For a smooth foundation, the two points I and F coincide at the point E, and Eq. (14) is simplified to

$$q_{\text{u}} = \frac{{2\int_{\text{OE}} {\sigma_{y} dx} }}{B}$$
(15)

Martin (2003) and Sun et al. (2013) found that there are two types of failure mechanisms for rough footings when constructing the stress field. In one type, no α characteristics progress to the footing base; therefore, a complete non-plastic wedge exists under the footing base. Whereas in the other type, the α characteristics enter the region beneath the footing and result in a partial non-plastic wedge. Sun et al. (2013) stated that the type of failure mechanism depends on ϕ and λ. The proposed construction method of the characteristics in this paper satisfies all the boundary requirements, and the type of failure mechanism is automatically determined using the computation. Moreover, the computation of the bearing capacity of smooth and rough footings is unified with the same termination condition.

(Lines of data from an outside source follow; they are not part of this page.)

Lemma scan_step_separator (st : scan_state) (c : ascii) :
  is_separator c = true -> scan_step st c = (Idle, scan_end st).
Proof.
  unfold is_separator. intros H.
  apply andb_prop in H. destruct H as (H & Hp).
  apply andb_prop in H. destruct H as (Hd & Hm).
  apply negb_true_iff in Hd, Hm, Hp.
  destruct st; cbn [scan_step scan_end]; unfold scan_start;
    rewrite ?Hd, ?Hm, ?Hp; reflexivity.
Qed.

Lemma scan_separator (s1 s2 : string) (sep : ascii) :
  is_separator sep = true ->
  forall st,
    scan st (String.append s1 (String sep s2)) = scan st s1 ++ scan Idle s2.
Proof.
  intros H. induction s1 as [| c s1 IH]; intros st.
  - cbn [String.append scan]. rewrite (scan_step_separator st sep H).
    reflexivity.
  - cbn [String.append scan]. destruct (scan_step st c) as (st', out).
    rewrite IH, app_assoc. reflexivity.
Qed.

Lemma is_space_separator (c : ascii) :
  is_space c = true -> is_separator c = true.
Proof.
  destruct c as [[] [] [] [] [] [] [] []]; intros H;
    try discriminate H; reflexivity.
Qed.

Lemma scan_lstrip (s : string) : scan Idle (lstrip s) = scan Idle s.
Proof.
  induction s as [| c s IH]; [reflexivity |].
  cbn [lstrip]. destruct (is_space c) eqn:E; [| reflexivity].
  rewrite IH. cbn [scan].
  rewrite (scan_step_separator Idle c (is_space_separator c E)). reflexivity.
Qed.

Lemma scan_spaces (s : string) :
  rstrip s = EmptyString -> forall st, scan st s = scan_end st.
Proof.
  induction s as [| c s IH]; intros H st; [reflexivity |].
  cbn [rstrip] in H. destruct (rstrip s) eqn:R; [| discriminate H].
  destruct (is_space c) eqn:E; [| discriminate H].
  cbn [scan]. rewrite (scan_step_separator st c (is_space_separator c E)).
  rewrite (IH eq_refl Idle). cbn [scan_end]. rewrite app_nil_r. reflexivity.
Qed.

Lemma scan_rstrip (s : string) : forall st, scan st (rstrip s) = scan st s.
Proof.
  induction s as [| c s IH]; intros st; [reflexivity |].
  cbn [rstrip]. destruct (rstrip s) as [| a r] eqn:R.
  - destruct (is_space c) eqn:E.
    + symmetry. apply scan_spaces. cbn [rstrip]. rewrite R, E. reflexivity.
    + cbn [scan]. destruct (scan_step st c) as (st', out).
      rewrite (scan_spaces s R st'). reflexivity.
  - cbn [scan]. destruct (scan_step st c) as (st', out).
    rewrite <- (IH st'). reflexivity.
Qed.

Lemma findall_strip (s : string) : findall (strip s) = findall s.
Proof. unfold findall, strip. rewrite scan_rstrip. apply scan_lstrip. Qed.

(** The coordinates of a command are the numbers found in the text after
    its letter; stripping that text and testing it for emptiness change
    nothing. *)
Lemma command_coords (group2 : string) :
  (if negb (String.eqb (strip group2) EmptyString)
   then map_result py_float (findall (strip group2))
   else Ok [])
  = map_result py_float (findall group2).
Proof.
  rewrite <- (findall_strip group2).
  destruct (String.eqb_spec (strip group2) EmptyString) as [-> | _];
    reflexivity.
Qed.

Lemma finditer_run (run : string) :
  Forall (fun c => is_command c = false) (chars run) ->
  finditer run = (run, []).
Proof.
  induction run as [| c run IH]; intros H; [reflexivity |].
  cbn [chars list_ascii_of_string] in H. inversion H as [| ? ? Hc Hr]; subst.
  cbn [finditer]. rewrite (IH Hr), Hc. reflexivity.
Qed.

Lemma parse_one_command (c : ascii) (run : string) :
  is_command c = true ->
  Forall (fun a => is_command a = false) (chars run) ->
  parse_path_commands (String c run)
  = (coords <- map_result py_float (findall run) ;; Ok [(c, coords)]).
Proof.
  intros Hc Hr. unfold parse_path_commands.
  cbn [finditer]. rewrite (finditer_run run Hr), Hc.
  cbn [snd map_result]. rewrite command_coords.
  destruct (map_result py_float (findall run)); reflexivity.
Qed.
(** * HTL2026 timeline: the position/offset engine

    A shallow embedding of the scrolling-timeline engine of the repository:

    - [TrackDuplicator]   js/timeline/TrackDuplicator.js
    - [TimelineCore]      js/timeline/TimelineCore.js
    - [Controls]          js/timeline/Controls.js (the press-and-hold tick)
    - [SliderController]  js/timeline/SliderController.js (the input handler)
    - [Master]            js/master.js (the single-closure variant)

    JavaScript numbers are kept abstract behind the class [JsNumber], so that
    every function of the engine is written once and can be run on three
    carriers: IEEE binary64 ([float], the kernel's primitive floats), on
    which concrete runs are replayed with the rounding JavaScript performs;
    exact rationals [Q]; and rationals with a rounding after every
    arithmetic operation ([Rounded_JsNumber]), of which exact arithmetic and
    binary64 are instances.  The theorems on exact rationals are about
    values that binary64 computes without rounding (layout offsets and the
    period are integers, the speeds 0.75 and 25 are dyadic) or about the
    order of values, which rounding keeps.  Where a rounded value decides
    the matter, as for a position the slider writes, the theorem is stated
    for every rounding with the properties it names, or on binary64
    itself. *)

From Stdlib Require Import ZArith QArith Qabs Qround Lqa Lia Bool String List.
From Stdlib Require Import Floats.PrimFloat Floats.SpecFloat Floats.FloatOps.
Import ListNotations.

### Equivalent solution of the bearing capacity problem

It is widely accepted that the bearing capacity factors N c and N q are correlated with each other through the following formula:

$$N_{c} = (N_{q} - 1)\cot \phi$$
(16)

When the bearing capacity is computed on general cϕγ soil without superposition and the result is still written in the form of Eq. (1), the bearing capacity factor N γ is not the value that computed by superposition method.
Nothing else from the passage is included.